When we discuss anticipation within the context of IDS what we are really after is anticipatory response. While our primary research goals have focused on anticipatory optimizations, the research community has been principally focused on the ability of systems to appropriately respond to detected threats. There has long been controversy in the design and deployment of automated response mechanisms, particularly when human decision making is removed from the loop. Nonetheless, it has become apparent that automated response is necessary and many systems incorporate automated response mechanisms. The simplest and most common types are those which make minor adjustments to prevent future attacks. These often adjust or stop network traffic flows (by dynamically changing firewall rules or dropping connections). Other systems may dynamically adjust security policies such as adjusting security domains within the software environment of a single host[85].

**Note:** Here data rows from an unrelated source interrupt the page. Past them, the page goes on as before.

(* ===== verification/YarnMetrics.v ===== *)
(** * Metrics of the YARN node manager

    pkg/caelus/resource/yarn/metrics.go with its types of utils.go, and the gauges
    of pkg/caelus/metrics/common_metrics.go that it sets: the rounds that ask the
    web server of the node manager, publish what is allocated, and send an alarm
    when many containers fail.  The web server belongs to YARN: its answers and the
    clock are part of the events ([round_env]). *)

From S2P Require Import Prelude GoStrings GoFloat NMApi Quantity K8sResource Ginit.

#[local] Open Scope string_scope.
#[local] Open Scope Z_scope.
#[local] Open Scope list_scope.

Definition metricsSuffix : string := "/jmx?qry=Hadoop:service=NodeManager,name=NodeManagerMetrics".
Definition statusSuffix : string := "/ws/v1/node/info".
Definition containersSuffix : string := "/ws/v1/node/containers".
Definition warningPeriod : duration := 10 * Minute.
Definition MemGbUnit : Z := 1024 * 1024 * 1024.

(** ** Data (utils.go) *)

Record NMMetrics := mkNMMetrics {
  TagHostName : string;
  ContainersLaunched : Z;
  ContainersCompleted : Z;
  ContainersFailed : Z;
  ContainersKilled : Z;
  ContainersIniting : Z;
  ContainersRunning : Z;
  AllocatedVCores : Z;
  AvailableVCores : Z;
  AllocatedGB : Z;
  AvailableGB : Z;
}.

(** [JmxResp] is the list of its beans. *)
Definition JmxResp : Type := list NMMetrics.

Record NMNodeInfo := mkNMNodeInfo { NodeHealthy : bool; NodeHealthyFloat : float64 }.

(** [NMNodeStatus] is its pointer, nil when the answer has no such field. *)
Definition NMNodeStatus : Type := option NMNodeInfo.

(** ** Requests *)

(** What [EndStruct] returns: errors of the transport or the decoder, or the
    status and the struct. *)
Inductive web_answer (A : Type) :=
| WebErrs (errs : string)
| WebResp (StatusCode : Z) (body : A).
Arguments WebErrs {A} errs.
Arguments WebResp {A} StatusCode body.

Definition requestUrl {A} (url : option string) (urlSuffix : string) (Get : string -> web_answer A) : result A :=
  match url with
  | None => Err "nodemanager url not found"
  | Some c =>
      match Get (c +:+ urlSuffix) with
      | WebErrs errs => Err errs
      | WebResp code body => if code =? 200 then Ok body else Err ("response status not ok: " +:+ Itoa code)
      end
  end.

(** One round: the answers to the three requests, the time of the check for
    failed containers, and the time after its alarm. *)
Record round_env := mkRound {
  get_metrics : string -> web_answer JmxResp;
  get_status : string -> web_answer NMNodeStatus;
  get_containers : string -> web_answer (list NMContainer);
  re_now : time;
  re_after : time;
}.

(** ** The state *)

Record YarnMetrics := mkYarnMetrics {
  nodeName : string;
  url : option string;
  metrics : option NMMetrics;
  nodeStatus : option NMNodeInfo;
  lastFailed : Z;
  lastKilled : Z;
  lastCompleted : Z;
  lastWarning : time;
  failedCount : Z;
  (** The gauge of node resources, by resource and type. *)
  gauges : gmap (string * string) float64;
  (** The calls of [SendAlarm]. *)
  alarms : list (time * string);
}.

Definition set_url (y : YarnMetrics) (u : string) : YarnMetrics :=
  mkYarnMetrics (nodeName y) (Some u) (metrics y) (nodeStatus y) (lastFailed y) (lastKilled y) (lastCompleted y)
    (lastWarning y) (failedCount y) (gauges y) (alarms y).
Definition set_answers (y : YarnMetrics) (m : option NMMetrics) (n : option NMNodeInfo) : YarnMetrics :=
  mkYarnMetrics (nodeName y) (url y) m n (lastFailed y) (lastKilled y) (lastCompleted y)
    (lastWarning y) (failedCount y) (gauges y) (alarms y).
Definition set_gauges (y : YarnMetrics) (g : gmap (string * string) float64) : YarnMetrics :=
  mkYarnMetrics (nodeName y) (url y) (metrics y) (nodeStatus y) (lastFailed y) (lastKilled y) (lastCompleted y)
    (lastWarning y) (failedCount y) g (alarms y).
Definition set_counts (y : YarnMetrics) (count : Z) (warned : time) (l : list (time * string)) (m : NMMetrics) : YarnMetrics :=
  mkYarnMetrics (nodeName y) (url y) (metrics y) (nodeStatus y) (ContainersFailed m) (ContainersKilled m) (ContainersCompleted m)
    warned count (gauges y) l.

In 2009 Strasburg et al. refined the cost-sensitive detection concepts to better describe response systems[86]. They considered three factors: response operational cost, response goodness, and response impact on the system. While some factors used in their cost assessment methodology were subjective, even a subjective measure of cost can inform whether or not any response should be taken. If the cost of a response outweighs its benefits, then alternatives must be sought or planned responses abandoned. Cost-driven optimizations
such as those by Strasburg et al. can both enable better decision making by automated system and simultaneously allow more efficient use of limited computing resources.
More recent work by Barlet-Ros et al., while not directly related to intrusion detection, is relevant due to their use of predictive approaches for managing limited resources of network monitoring systems[18]. Their goal is to maintain bounds on network monitoring system accuracy by proactively shedding excess load. Similar to the PacketWrangler approach, they treat the monitoring software as a black box. However, their purpose is dynamic load shedding whereas PacketWrangler was intended for performance optimization even when systems are not overburdened. Their approach is novel, however, in that prior knowledge of cost models is not necessary.